**What you are asked to do**
A single stretch of the material below is to be transcribed exactly, starting at the line with "change (h_state_size h2)" and ending after the line with "assert (reload_state CopyDone".

**Extracted records**
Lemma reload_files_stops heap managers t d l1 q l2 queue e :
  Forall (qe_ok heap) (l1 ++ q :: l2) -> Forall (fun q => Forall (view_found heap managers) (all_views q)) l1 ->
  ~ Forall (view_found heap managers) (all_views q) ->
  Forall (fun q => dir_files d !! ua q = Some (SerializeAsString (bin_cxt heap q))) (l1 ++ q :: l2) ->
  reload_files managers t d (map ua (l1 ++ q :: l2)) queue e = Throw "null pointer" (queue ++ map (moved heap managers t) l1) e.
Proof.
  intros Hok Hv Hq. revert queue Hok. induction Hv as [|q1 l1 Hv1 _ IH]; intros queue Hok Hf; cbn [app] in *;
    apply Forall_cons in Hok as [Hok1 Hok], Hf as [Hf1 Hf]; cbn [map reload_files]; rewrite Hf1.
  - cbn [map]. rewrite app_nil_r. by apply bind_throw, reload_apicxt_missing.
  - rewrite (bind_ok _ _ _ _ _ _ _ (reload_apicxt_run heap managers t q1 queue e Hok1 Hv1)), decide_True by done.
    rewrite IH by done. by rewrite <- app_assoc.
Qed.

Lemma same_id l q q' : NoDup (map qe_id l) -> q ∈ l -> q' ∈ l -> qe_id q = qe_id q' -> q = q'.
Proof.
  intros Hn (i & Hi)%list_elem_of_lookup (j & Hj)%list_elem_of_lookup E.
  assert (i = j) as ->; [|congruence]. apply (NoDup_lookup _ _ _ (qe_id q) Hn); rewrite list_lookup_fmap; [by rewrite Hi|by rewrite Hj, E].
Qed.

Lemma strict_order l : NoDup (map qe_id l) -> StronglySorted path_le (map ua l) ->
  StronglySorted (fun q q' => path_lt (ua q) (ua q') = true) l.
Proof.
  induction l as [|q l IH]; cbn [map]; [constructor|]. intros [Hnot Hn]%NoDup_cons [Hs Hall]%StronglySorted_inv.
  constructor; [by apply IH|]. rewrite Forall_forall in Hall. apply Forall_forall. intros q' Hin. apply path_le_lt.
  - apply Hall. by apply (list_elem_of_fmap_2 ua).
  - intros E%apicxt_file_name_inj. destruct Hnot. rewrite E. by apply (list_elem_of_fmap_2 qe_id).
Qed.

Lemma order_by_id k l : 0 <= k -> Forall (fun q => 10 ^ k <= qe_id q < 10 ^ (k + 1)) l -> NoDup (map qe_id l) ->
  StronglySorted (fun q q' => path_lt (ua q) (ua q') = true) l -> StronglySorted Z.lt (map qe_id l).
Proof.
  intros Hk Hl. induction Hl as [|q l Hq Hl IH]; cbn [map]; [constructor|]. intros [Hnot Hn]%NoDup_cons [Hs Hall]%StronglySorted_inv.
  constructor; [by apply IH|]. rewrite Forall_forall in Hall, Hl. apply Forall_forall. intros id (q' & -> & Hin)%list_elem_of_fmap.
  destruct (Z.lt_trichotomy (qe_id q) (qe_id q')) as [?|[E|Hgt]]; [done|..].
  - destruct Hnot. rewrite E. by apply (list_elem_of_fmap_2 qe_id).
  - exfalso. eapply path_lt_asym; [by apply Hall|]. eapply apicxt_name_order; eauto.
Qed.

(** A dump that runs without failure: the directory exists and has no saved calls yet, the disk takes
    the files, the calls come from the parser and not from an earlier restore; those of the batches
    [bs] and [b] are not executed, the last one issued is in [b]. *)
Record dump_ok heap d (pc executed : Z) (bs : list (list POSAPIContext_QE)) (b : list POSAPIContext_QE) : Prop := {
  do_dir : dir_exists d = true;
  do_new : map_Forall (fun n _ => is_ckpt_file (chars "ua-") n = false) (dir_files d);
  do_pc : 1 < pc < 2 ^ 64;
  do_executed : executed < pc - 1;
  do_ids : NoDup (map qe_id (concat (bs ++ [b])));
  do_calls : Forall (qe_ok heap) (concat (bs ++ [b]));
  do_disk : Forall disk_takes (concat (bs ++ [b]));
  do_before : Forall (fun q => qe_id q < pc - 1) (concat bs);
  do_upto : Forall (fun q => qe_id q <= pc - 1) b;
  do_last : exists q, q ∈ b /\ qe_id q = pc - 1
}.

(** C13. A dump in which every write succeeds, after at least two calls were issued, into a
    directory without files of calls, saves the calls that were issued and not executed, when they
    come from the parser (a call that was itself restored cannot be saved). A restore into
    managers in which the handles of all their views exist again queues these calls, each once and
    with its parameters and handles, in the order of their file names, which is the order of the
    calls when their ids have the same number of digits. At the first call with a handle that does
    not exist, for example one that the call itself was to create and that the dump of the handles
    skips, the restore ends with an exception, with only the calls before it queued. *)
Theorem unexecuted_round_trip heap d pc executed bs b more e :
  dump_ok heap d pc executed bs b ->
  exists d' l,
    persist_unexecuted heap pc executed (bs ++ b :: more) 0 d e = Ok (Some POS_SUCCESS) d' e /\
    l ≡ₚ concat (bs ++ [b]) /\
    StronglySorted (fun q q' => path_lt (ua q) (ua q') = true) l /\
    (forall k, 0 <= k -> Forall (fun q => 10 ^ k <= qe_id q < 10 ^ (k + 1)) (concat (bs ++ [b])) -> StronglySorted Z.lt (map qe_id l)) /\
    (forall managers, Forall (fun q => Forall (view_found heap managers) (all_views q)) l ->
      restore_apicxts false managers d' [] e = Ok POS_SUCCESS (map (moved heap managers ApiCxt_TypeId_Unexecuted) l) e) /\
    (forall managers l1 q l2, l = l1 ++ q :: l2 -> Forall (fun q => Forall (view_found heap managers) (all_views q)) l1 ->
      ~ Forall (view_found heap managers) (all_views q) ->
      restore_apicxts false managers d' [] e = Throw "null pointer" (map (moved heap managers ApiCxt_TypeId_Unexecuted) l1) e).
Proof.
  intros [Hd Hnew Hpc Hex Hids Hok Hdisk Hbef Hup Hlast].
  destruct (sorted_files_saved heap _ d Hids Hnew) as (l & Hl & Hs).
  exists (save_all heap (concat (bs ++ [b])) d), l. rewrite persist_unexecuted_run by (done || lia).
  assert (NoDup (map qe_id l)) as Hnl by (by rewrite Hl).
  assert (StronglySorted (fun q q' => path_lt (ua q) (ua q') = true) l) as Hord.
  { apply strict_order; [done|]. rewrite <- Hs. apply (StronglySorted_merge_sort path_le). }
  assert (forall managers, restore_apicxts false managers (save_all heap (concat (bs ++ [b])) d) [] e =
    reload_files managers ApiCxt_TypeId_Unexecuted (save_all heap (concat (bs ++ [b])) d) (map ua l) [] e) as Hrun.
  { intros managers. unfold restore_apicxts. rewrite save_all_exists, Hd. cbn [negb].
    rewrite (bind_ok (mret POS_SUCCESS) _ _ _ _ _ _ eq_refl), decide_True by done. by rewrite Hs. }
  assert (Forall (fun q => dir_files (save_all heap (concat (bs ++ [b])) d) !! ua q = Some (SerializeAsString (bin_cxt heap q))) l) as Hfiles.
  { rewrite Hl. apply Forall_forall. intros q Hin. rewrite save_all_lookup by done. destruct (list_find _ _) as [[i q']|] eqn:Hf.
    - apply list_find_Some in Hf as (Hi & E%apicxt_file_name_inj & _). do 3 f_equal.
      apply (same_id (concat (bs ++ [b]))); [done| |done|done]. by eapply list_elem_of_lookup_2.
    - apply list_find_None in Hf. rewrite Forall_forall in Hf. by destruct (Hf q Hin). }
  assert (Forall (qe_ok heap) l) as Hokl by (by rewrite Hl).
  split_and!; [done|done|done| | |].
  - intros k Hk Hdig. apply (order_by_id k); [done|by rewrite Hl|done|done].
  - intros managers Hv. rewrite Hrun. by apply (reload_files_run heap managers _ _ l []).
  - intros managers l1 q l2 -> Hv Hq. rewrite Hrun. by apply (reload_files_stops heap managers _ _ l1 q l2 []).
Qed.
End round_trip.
...
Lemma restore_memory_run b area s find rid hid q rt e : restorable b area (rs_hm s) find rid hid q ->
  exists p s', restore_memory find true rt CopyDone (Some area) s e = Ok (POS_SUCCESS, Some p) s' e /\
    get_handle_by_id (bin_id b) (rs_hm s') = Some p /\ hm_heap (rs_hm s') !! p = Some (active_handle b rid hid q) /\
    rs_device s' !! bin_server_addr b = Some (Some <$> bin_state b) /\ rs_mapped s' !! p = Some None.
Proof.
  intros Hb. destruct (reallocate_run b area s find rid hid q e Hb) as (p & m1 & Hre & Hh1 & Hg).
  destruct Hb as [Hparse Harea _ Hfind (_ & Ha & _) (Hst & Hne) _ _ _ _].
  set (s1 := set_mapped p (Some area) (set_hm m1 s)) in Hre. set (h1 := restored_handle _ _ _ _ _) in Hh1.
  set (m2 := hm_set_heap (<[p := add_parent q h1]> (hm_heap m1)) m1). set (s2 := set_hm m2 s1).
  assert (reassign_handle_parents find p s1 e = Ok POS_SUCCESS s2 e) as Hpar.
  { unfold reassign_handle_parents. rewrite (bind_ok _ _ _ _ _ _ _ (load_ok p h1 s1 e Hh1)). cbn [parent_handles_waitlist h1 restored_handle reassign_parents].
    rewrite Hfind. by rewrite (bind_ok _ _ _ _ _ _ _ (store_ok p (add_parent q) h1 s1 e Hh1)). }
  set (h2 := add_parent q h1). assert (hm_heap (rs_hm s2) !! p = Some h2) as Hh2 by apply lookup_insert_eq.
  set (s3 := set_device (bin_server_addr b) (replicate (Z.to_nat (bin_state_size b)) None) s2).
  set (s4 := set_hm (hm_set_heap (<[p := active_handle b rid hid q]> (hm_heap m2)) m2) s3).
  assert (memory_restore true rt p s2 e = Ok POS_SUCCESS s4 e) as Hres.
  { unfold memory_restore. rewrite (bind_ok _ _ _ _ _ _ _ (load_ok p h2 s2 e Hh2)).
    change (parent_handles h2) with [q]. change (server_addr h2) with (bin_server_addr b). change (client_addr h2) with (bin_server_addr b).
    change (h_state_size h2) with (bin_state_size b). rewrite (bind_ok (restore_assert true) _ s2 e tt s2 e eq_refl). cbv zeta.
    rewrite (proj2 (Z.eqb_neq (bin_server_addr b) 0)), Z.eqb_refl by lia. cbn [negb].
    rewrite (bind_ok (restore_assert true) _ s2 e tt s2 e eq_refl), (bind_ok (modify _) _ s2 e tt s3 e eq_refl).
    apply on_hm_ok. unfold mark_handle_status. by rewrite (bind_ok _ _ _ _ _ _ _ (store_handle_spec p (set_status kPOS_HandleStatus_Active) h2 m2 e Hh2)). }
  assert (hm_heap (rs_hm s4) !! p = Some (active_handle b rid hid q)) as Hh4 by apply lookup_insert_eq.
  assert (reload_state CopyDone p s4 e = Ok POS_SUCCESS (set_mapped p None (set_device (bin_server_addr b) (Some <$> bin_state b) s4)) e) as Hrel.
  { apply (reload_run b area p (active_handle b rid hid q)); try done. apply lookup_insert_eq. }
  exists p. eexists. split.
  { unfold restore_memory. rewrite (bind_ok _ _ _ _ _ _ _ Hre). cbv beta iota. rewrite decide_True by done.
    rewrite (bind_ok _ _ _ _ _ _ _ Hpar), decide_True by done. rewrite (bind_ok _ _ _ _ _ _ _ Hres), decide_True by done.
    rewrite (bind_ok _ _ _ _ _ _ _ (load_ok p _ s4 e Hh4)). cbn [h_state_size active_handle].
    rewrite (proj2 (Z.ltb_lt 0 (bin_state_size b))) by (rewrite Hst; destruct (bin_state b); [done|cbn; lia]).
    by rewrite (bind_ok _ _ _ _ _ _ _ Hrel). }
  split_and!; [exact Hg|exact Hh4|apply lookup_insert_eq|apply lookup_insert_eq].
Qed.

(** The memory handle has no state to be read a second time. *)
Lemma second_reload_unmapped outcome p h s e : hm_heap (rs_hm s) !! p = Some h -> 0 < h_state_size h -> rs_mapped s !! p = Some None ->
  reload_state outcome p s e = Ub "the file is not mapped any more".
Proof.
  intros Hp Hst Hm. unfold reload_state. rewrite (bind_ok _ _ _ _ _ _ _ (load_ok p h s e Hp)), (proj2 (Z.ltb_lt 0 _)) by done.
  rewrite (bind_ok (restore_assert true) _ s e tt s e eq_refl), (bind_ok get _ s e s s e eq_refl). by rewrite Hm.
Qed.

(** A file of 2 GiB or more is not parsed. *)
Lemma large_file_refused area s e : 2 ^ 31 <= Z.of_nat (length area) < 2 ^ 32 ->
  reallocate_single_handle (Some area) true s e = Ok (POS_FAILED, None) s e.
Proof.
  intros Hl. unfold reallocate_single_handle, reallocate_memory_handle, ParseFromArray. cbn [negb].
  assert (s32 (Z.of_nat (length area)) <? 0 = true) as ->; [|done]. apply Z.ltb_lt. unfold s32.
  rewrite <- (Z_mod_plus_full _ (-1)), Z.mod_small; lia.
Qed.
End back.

**Worked solution**
    change (h_state_size h2) with (bin_state_size b). rewrite (bind_ok (restore_assert true) _ s2 e tt s2 e eq_refl). cbv zeta.
    rewrite (proj2 (Z.eqb_neq (bin_server_addr b) 0)), Z.eqb_refl by lia. cbn [negb].
    rewrite (bind_ok (restore_assert true) _ s2 e tt s2 e eq_refl), (bind_ok (modify _) _ s2 e tt s3 e eq_refl).
    apply on_hm_ok. unfold mark_handle_status. by rewrite (bind_ok _ _ _ _ _ _ _ (store_handle_spec p (set_status kPOS_HandleStatus_Active) h2 m2 e Hh2)). }
  assert (hm_heap (rs_hm s4) !! p = Some (active_handle b rid hid q)) as Hh4 by apply lookup_insert_eq.
  assert (reload_state CopyDone p s4 e = Ok POS_SUCCESS (set_mapped p None (set_device (bin_server_addr b) (Some <$> bin_state b) s4)) e) as Hrel.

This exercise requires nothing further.